Task requirements: Every record is to be transcribed exactly as written.

[Stored data entries]
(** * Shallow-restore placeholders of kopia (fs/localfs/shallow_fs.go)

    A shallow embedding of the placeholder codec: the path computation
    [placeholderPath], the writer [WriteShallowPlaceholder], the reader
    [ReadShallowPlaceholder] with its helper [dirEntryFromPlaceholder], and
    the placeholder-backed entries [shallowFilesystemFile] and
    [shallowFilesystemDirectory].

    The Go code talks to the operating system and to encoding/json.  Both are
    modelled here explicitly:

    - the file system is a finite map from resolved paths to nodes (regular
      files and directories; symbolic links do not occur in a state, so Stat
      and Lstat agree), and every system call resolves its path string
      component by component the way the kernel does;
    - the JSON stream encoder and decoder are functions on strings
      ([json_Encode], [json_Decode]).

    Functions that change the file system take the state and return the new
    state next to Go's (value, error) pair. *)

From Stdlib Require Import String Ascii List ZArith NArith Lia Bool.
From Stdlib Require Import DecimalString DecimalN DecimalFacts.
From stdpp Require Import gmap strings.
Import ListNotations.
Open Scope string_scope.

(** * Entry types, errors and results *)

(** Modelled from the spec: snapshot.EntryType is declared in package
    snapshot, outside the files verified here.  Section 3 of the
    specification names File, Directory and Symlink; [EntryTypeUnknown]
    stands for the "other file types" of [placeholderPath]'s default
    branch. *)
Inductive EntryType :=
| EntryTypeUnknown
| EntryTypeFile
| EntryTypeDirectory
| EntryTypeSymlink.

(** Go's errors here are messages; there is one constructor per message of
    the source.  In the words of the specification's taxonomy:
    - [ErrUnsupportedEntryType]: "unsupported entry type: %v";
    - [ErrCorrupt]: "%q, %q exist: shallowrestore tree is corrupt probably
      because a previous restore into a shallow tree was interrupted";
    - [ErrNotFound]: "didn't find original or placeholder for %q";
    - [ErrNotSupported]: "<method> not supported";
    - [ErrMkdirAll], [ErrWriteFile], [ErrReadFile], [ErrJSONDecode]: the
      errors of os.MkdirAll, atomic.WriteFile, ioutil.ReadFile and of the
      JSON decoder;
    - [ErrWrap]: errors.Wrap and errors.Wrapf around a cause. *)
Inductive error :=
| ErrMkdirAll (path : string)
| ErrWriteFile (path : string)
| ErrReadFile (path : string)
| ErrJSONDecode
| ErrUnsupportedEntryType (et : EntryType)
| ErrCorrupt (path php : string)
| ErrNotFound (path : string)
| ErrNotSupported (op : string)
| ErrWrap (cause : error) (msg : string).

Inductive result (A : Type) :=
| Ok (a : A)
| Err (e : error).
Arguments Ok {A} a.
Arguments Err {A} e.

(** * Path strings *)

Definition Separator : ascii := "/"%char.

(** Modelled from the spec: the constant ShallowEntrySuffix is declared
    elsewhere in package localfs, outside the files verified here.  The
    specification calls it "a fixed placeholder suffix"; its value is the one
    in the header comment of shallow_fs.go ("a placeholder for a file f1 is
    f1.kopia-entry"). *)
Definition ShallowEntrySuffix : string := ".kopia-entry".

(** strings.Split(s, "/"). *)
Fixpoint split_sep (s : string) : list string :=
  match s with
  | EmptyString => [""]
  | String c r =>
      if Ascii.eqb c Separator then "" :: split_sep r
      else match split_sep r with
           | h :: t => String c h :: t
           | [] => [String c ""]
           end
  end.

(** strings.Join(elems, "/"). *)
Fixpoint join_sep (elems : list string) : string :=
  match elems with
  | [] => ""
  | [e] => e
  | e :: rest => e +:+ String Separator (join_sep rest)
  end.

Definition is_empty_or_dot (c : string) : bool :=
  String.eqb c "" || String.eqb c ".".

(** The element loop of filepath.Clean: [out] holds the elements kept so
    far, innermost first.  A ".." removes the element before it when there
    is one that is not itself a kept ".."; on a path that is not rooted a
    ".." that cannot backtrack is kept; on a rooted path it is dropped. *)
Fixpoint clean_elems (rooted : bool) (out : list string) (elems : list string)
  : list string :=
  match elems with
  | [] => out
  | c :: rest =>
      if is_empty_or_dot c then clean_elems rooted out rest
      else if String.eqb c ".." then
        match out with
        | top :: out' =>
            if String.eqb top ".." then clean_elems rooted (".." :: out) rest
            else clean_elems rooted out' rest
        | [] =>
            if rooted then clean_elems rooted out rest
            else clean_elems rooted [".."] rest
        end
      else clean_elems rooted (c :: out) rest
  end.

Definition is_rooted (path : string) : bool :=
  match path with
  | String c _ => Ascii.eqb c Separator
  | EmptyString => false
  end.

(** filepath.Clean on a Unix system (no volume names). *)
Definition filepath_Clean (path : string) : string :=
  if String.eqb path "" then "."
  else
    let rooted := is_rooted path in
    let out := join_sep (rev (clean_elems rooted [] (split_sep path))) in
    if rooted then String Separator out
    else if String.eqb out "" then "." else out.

Output of the task:
(** * Shallow-restore placeholders of kopia (fs/localfs/shallow_fs.go)

    A shallow embedding of the placeholder codec: the path computation
    [placeholderPath], the writer [WriteShallowPlaceholder], the reader
    [ReadShallowPlaceholder] with its helper [dirEntryFromPlaceholder], and
    the placeholder-backed entries [shallowFilesystemFile] and
    [shallowFilesystemDirectory].

    The Go code talks to the operating system and to encoding/json.  Both are
    modelled here explicitly:

    - the file system is a finite map from resolved paths to nodes (regular
      files and directories; symbolic links do not occur in a state, so Stat
      and Lstat agree), and every system call resolves its path string
      component by component the way the kernel does;
    - the JSON stream encoder and decoder are functions on strings
      ([json_Encode], [json_Decode]).

    Functions that change the file system take the state and return the new
    state next to Go's (value, error) pair. *)

From Stdlib Require Import String Ascii List ZArith NArith Lia Bool.
From Stdlib Require Import DecimalString DecimalN DecimalFacts.
From stdpp Require Import gmap strings.
Import ListNotations.
Open Scope string_scope.

(** * Entry types, errors and results *)

(** Modelled from the spec: snapshot.EntryType is declared in package
    snapshot, outside the files verified here.  Section 3 of the
    specification names File, Directory and Symlink; [EntryTypeUnknown]
    stands for the "other file types" of [placeholderPath]'s default
    branch. *)
Inductive EntryType :=
| EntryTypeUnknown
| EntryTypeFile
| EntryTypeDirectory
| EntryTypeSymlink.

(** Go's errors here are messages; there is one constructor per message of
    the source.  In the words of the specification's taxonomy:
    - [ErrUnsupportedEntryType]: "unsupported entry type: %v";
    - [ErrCorrupt]: "%q, %q exist: shallowrestore tree is corrupt probably
      because a previous restore into a shallow tree was interrupted";
    - [ErrNotFound]: "didn't find original or placeholder for %q";
    - [ErrNotSupported]: "<method> not supported";
    - [ErrMkdirAll], [ErrWriteFile], [ErrReadFile], [ErrJSONDecode]: the
      errors of os.MkdirAll, atomic.WriteFile, ioutil.ReadFile and of the
      JSON decoder;
    - [ErrWrap]: errors.Wrap and errors.Wrapf around a cause. *)
Inductive error :=
| ErrMkdirAll (path : string)
| ErrWriteFile (path : string)
| ErrReadFile (path : string)
| ErrJSONDecode
| ErrUnsupportedEntryType (et : EntryType)
| ErrCorrupt (path php : string)
| ErrNotFound (path : string)
| ErrNotSupported (op : string)
| ErrWrap (cause : error) (msg : string).

Inductive result (A : Type) :=
| Ok (a : A)
| Err (e : error).
Arguments Ok {A} a.
Arguments Err {A} e.

(** * Path strings *)

Definition Separator : ascii := "/"%char.

(** Modelled from the spec: the constant ShallowEntrySuffix is declared
    elsewhere in package localfs, outside the files verified here.  The
    specification calls it "a fixed placeholder suffix"; its value is the one
    in the header comment of shallow_fs.go ("a placeholder for a file f1 is
    f1.kopia-entry"). *)
Definition ShallowEntrySuffix : string := ".kopia-entry".

(** strings.Split(s, "/"). *)
Fixpoint split_sep (s : string) : list string :=
  match s with
  | EmptyString => [""]
  | String c r =>
      if Ascii.eqb c Separator then "" :: split_sep r
      else match split_sep r with
           | h :: t => String c h :: t
           | [] => [String c ""]
           end
  end.

(** strings.Join(elems, "/"). *)
Fixpoint join_sep (elems : list string) : string :=
  match elems with
  | [] => ""
  | [e] => e
  | e :: rest => e +:+ String Separator (join_sep rest)
  end.

Definition is_empty_or_dot (c : string) : bool :=
  String.eqb c "" || String.eqb c ".".

(** The element loop of filepath.Clean: [out] holds the elements kept so
    far, innermost first.  A ".." removes the element before it when there
    is one that is not itself a kept ".."; on a path that is not rooted a
    ".." that cannot backtrack is kept; on a rooted path it is dropped. *)
Fixpoint clean_elems (rooted : bool) (out : list string) (elems : list string)
  : list string :=
  match elems with
  | [] => out
  | c :: rest =>
      if is_empty_or_dot c then clean_elems rooted out rest
      else if String.eqb c ".." then
        match out with
        | top :: out' =>
            if String.eqb top ".." then clean_elems rooted (".." :: out) rest
            else clean_elems rooted out' rest
        | [] =>
            if rooted then clean_elems rooted out rest
            else clean_elems rooted [".."] rest
        end
      else clean_elems rooted (c :: out) rest
  end.

Definition is_rooted (path : string) : bool :=
  match path with
  | String c _ => Ascii.eqb c Separator
  | EmptyString => false
  end.

(** filepath.Clean on a Unix system (no volume names). *)
Definition filepath_Clean (path : string) : string :=
  if String.eqb path "" then "."
  else
    let rooted := is_rooted path in
    let out := join_sep (rev (clean_elems rooted [] (split_sep path))) in
    if rooted then String Separator out
    else if String.eqb out "" then "." else out.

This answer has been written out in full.